Aqueous zinc ion batteries (AZIBs) are considered promising for the future large-scale energy storage applications due to their intrinsic high safety, low cost, environmental benignity and competitive energy density. However, the side reactions and dendrite growth of zinc metal anode result in low Coulombic efficiency and inferior cycle stability, which hinders the deployment of AZIBs in large scale applications. Herein, an organic-inorganic composite layer with rapid Zn2+ diffusion path is fabricated on the surface of the zinc metal anode, which is composed of polyvinyl butyral (PVB) and Cu-Zn alloy nanoparticles. The composite layer works as an artificial solid electrolyte interphase (SEI) layer with surface hydrophobic, even Zn2+ flux and low nucleation energy that suppresses Zn dendrite growth and surface H2 evolution reaction during the repeated zinc deposition/stripping.
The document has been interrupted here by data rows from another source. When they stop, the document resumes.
(** A character that does not end the line. *)
Lemma read_char_spec buffer plen w m0 m l c r :
  editing buffer m0 m l → pending w = c :: r → is_byte c → ¬ ends_line c →
  ∃ w' m', read_char buffer plen w m (buffer + length l) (length l) (col_of plen l) =
      Some (Next (w', m', buffer + length (edit l c), length (edit l c) : Z, col_of plen (edit l c))) ∧
    pending w' = r ∧ editing buffer m0 m' (edit l c).
Proof.
  intros He Hp Hc Hend. pose proof He as [E R O F]. unfold ends_line in Hend.
  destruct (pending_getc w c r Hp) as (w1 & Hg & P1). unfold read_char. rewrite Hg, some_bind.
  cbv zeta. rewrite u8_byte by done. unfold edit.
  rewrite (proj2 (Z.eqb_neq c 13)), (proj2 (Z.eqb_neq c 10)), (proj2 (Z.eqb_neq c 3)) by lia.
  cbn [orb]. destruct (Z.eqb_spec c 0) as [->|H1]; [by exists w1, m|].
  pose proof (col_of_range plen l) as Hcol.
  destruct (Z.eqb_spec c 0x15) as [->|H15].
  { destruct (erase_cols_spec w1 (col_of plen l) plen) as (w2 & -> & P2); [lia|lia|].
    rewrite some_bind. exists w2, m. split; [by rewrite Z.add_0_r|]. split; [congruence|].
    by apply (editing_prefix buffer m0 m [] l). }
  destruct (delete_char_spec w1 m buffer l plen E R) as (w2 & E2 & P2).
  destruct (Z.eqb_spec c 0x17) as [->|H17].
  { rewrite E2, some_bind. destruct l as [|x l _] using rev_ind.
    - exists w2, m. split; [done|]. split; [congruence|done].
    - rewrite removelast_last in *. rewrite length_app in R. simpl in R.
      destruct (delete_word_spec m buffer plen (length l) w2 l x ltac:(lia) ltac:(lia) E)
        as (n & w3 & l' & Hn & Hr & P3 & Hl').
      rewrite (while_runs _ _ _ _ Hr), some_bind by lia.
      assert (Hl2 : l' = rev (del_word_rev (rev (l ++ [x])))) by by rewrite rev_app_distr.
      rewrite <- Hl2. exists w3, m. split; [done|]. split; [congruence|].
      destruct (del_word_prefix (l ++ [x])) as [l2 El]. rewrite <- Hl2 in El. rewrite El in He.
      by eapply editing_prefix. }
  destruct ((c =? 8) || (c =? 0x7F)).
  { rewrite E2, some_bind. exists w2, m. split; [done|]. split; [congruence|].
    destruct (removelast_prefix l) as [l2 El]. rewrite El in He. by eapply editing_prefix. }
  change (CFG_CBSIZE - 2) with 510.
  destruct (Z.ltb_spec (length l) 510) as [Hlt|Hge].
  - rewrite (proj2 (Nat.ltb_lt _ _)) by lia.
    destruct (editing_store buffer m0 m l c He) as (m' & Em & He'); [lia|done|].
    rewrite col_of_snoc, length_app. cbn [length].
    replace (buffer + (length l + 1)%nat) with (buffer + length l + 1) by lia.
    replace ((length l + 1)%nat : Z) with (length l + 1) by lia.
    destruct (c =? 9); rewrite Em, some_bind; eexists _, m'; (split; [reflexivity|]).
    + by rewrite pending_puts.
    + by rewrite pending_putc.
  - rewrite (proj2 (Nat.ltb_ge _ _)) by lia. exists (putc w1 7), m. split; [done|].
    by rewrite pending_putc.
Qed.

(** The line of characters typed one after the other. *)
Lemma read_chars buffer plen cs : ∀ w m0 m l r,
  editing buffer m0 m l → pending w = cs ++ r → Forall (λ c, is_byte c ∧ ¬ ends_line c) cs →
  ∃ w' m', pending w' = r ∧ editing buffer m0 m' (foldl edit l cs) ∧
    ∀ n res, runs (λ '(w, m, p, n, col), read_char buffer plen w m p n col)
        (w', m', buffer + length (foldl edit l cs), length (foldl edit l cs) : Z,
         col_of plen (foldl edit l cs)) n res →
      runs (λ '(w, m, p, n, col), read_char buffer plen w m p n col)
        (w, m, buffer + length l, length l : Z, col_of plen l) (length cs + n) res.
Proof.
  induction cs as [|c cs IH]; intros w m0 m l r He Hp Hcs.
  { exists w, m. split; [done|]. split; [done|]. by intros n res. }
  apply Forall_cons_iff in Hcs as [[Hc He'] Hcs].
  destruct (read_char_spec buffer plen w m0 m l c (cs ++ r) He Hp Hc He') as (w1 & m1 & E1 & P1 & He1).
  destruct (IH w1 m0 m1 (edit l c) r He1 P1 Hcs) as (w2 & m2 & P2 & He2 & Hr).
  exists w2, m2. split; [done|]. split; [done|]. intros n res Hres. simpl.
  eapply runs_next; [exact E1|]. by apply Hr.
Qed.

Lemma print_prompt w m prompt :
  prompt = NULL ∨ (∃ l, cstr m prompt l ∧ fits l) →
  ∃ w0 plen, (if negb (prompt =? NULL) then
      plen ← strlen m prompt; l ← ld_bytes m prompt (Z.to_nat plen); Some (puts w l, plen)
    else Some (w, 0)) = Some (w0, plen) ∧ pending w0 = pending w.
Proof.
  intros [->|(pl & Hpl & Hfp)]; [by exists w, 0|].
  destruct (negb (prompt =? NULL)); [|by exists w, 0].
  rewrite (strlen_cstr m prompt pl), some_bind by done. rewrite Nat2Z.id.
  rewrite ld_bytes_at by by apply cstr_bytes. rewrite some_bind.
  eexists _, _. split; [done|]. apply pending_puts.
Qed.

(** C20: [readline] is the editing function: for any typed characters the
    buffer holds the edited line with a NUL (which never takes more than the
    512 bytes of the buffer, however much is typed), and the answer is its
    length; a Control-C gives -1 and an empty buffer.  The characters behind
    the end of the line stay for the next call. *)
Theorem readline_edits buffer w m prompt cs e r :
  owned m buffer 512 → pending w = cs ++ e :: r →
  Forall (λ c, is_byte c ∧ ¬ ends_line c) cs → ends_line e → fits cs →
  prompt = NULL ∨ (∃ l, cstr m prompt l ∧ fits l) →
  let l := edited cs in
  ∃ w' m', readline buffer w m prompt = Some (w', m', if e =? 3 then -1 else length l) ∧
    pending w' = r ∧ (length l ≤ 510)%nat ∧ changed buffer (buffer + 512) m m' ∧
    bytes_at m' buffer (if e =? 3 then [0] else l ++ [0]).
Proof.
  intros Ho Hp Hcs He Hf Hprompt l.
  destruct (print_prompt w m prompt Hprompt) as (w0 & plen & E0 & P0).
  unfold readline. rewrite E0, some_bind. rewrite Hp in P0.
  assert (He0 : editing buffer m m []).
  { split; [apply bytes_at_nil|simpl; lia|done|apply changed_refl]. }
  destruct (read_chars buffer plen cs w0 m m [] (e :: r) He0 P0 Hcs) as (w1 & m1 & P1 & He1 & Hr).
  fold (edited cs) in He1, Hr. fold l in He1, Hr. cbn [length] in Hr. rewrite Z.add_0_r in Hr.
  destruct (pending_getc w1 e r P1) as (w2 & Hg & P2). pose proof He1 as [E R O F].
  assert (Hst : ∀ a, buffer ≤ a < buffer + 512 → ∃ m', st m1 a 0 = Some m' ∧
    m' = <[a := 0]> m1 ∧ changed buffer (buffer + 512) m m').
  { intros a Ha. destruct (changed_st buffer (buffer + 512) m1 a 0) as (m' & Em & -> & C);
      [eapply owned_at; [exact O|lia]|lia|].
    eexists. split; [exact Em|]. split; [done|]. by eapply changed_trans. }
  destruct (Z.eqb_spec e 3) as [->|Hne].
  - destruct (Hst buffer) as (m' & Em & -> & C); [lia|]. eexists w2, _. split.
    { eapply while_runs; [apply Hr, runs_done|unfold fits in Hf; lia].
      unfold read_char. rewrite Hg, some_bind. change (u8 3) with 3. cbn [Z.eqb Pos.eqb orb].
      by rewrite Em. }
    split; [done|]. split; [done|]. split; [done|]. apply bytes_at_singleton, lookup_insert_eq.
  - destruct (Hst (buffer + length l)) as (m' & Em & -> & C); [lia|]. eexists (puts w2 [13; 10]), _.
    split.
    { eapply while_runs; [apply Hr, runs_done|unfold fits in Hf; lia].
      unfold read_char. rewrite Hg, some_bind. cbv zeta.
      replace ((u8 e =? 13) || (u8 e =? 10)) with true
        by (symmetry; unfold ends_line in He; destruct He as [->|[->|]]; done).
      rewrite Em, some_bind. by replace (buffer + length l - buffer) with (length l : Z) by lia. }
    split; [by rewrite pending_puts|]. split; [done|]. split; [done|]. apply bytes_at_app.
    split; [by apply bytes_at_insert_out; [lia|]|]. apply bytes_at_singleton, lookup_insert_eq.
Qed.
End editing.

(** "ab", a backspace, "c d", ^W and Enter give "ac". *)
Lemma readline_edits_witness :
  let m := write_bytes ∅ 1000 (replicate (Z.to_nat 512) 0) in
  let cs := [97; 98; 8; 99; 32; 100; 0x17] in
  ∃ w' m', readline 1000 (cs ++ [13; 88], [], 0) m NULL = Some (w', m', 2) ∧
    pending w' = [88] ∧ (2 ≤ 510)%nat ∧ changed 1000 1512 m m' ∧ bytes_at m' 1000 [97; 99; 0].
Proof.
  intros m cs.
  apply (readline_edits 1000 (cs ++ [13; 88], [], 0) m NULL cs 13 [88]).
  - pose proof (bytes_at_owned _ _ _ (write_bytes_in ∅ 1000 (replicate (Z.to_nat 512) 0))) as Ho.
    rewrite length_replicate, Z2Nat.id in Ho by lia. exact Ho.
  - reflexivity.
  - unfold cs. repeat (apply Forall_cons_2; [unfold is_byte, ends_line; lia|]). apply Forall_nil_2.
  - by left.
  - reflexivity.
  - by left.
Defined.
As a result, the surface protected Zn anode (p-Zn) is very stable over 2700 h in symmetrical cells at 0.5 mA/cm2-0.5 mAh/cm2 condition. The full cell coupled with VO2 cathode stably cycles 1000 cycles with an average Coulombic efficiency of 99.945% at the current of 1 A/g. Furthermore, p-Zn||VO2 pouch cells are assembled and achieve more than 330 cycles at the current of 1 A/g with no swelling or leakage of electrolyte. The work presented here provides a simple and feasible strategy for the protection of zinc anodes and has great potential for practical applications.

Automated summary

This study fabricates an organic-inorganic composite layer on the surface of zinc metal anode, which provides a rapid diffusion path for Zn2+ and suppresses dendrite growth and H2 evolution reaction. Experimental results show that this layer enables stable performance of the zinc anode under various test conditions, with 1000 cycles achieved in combination with VO2 cathode.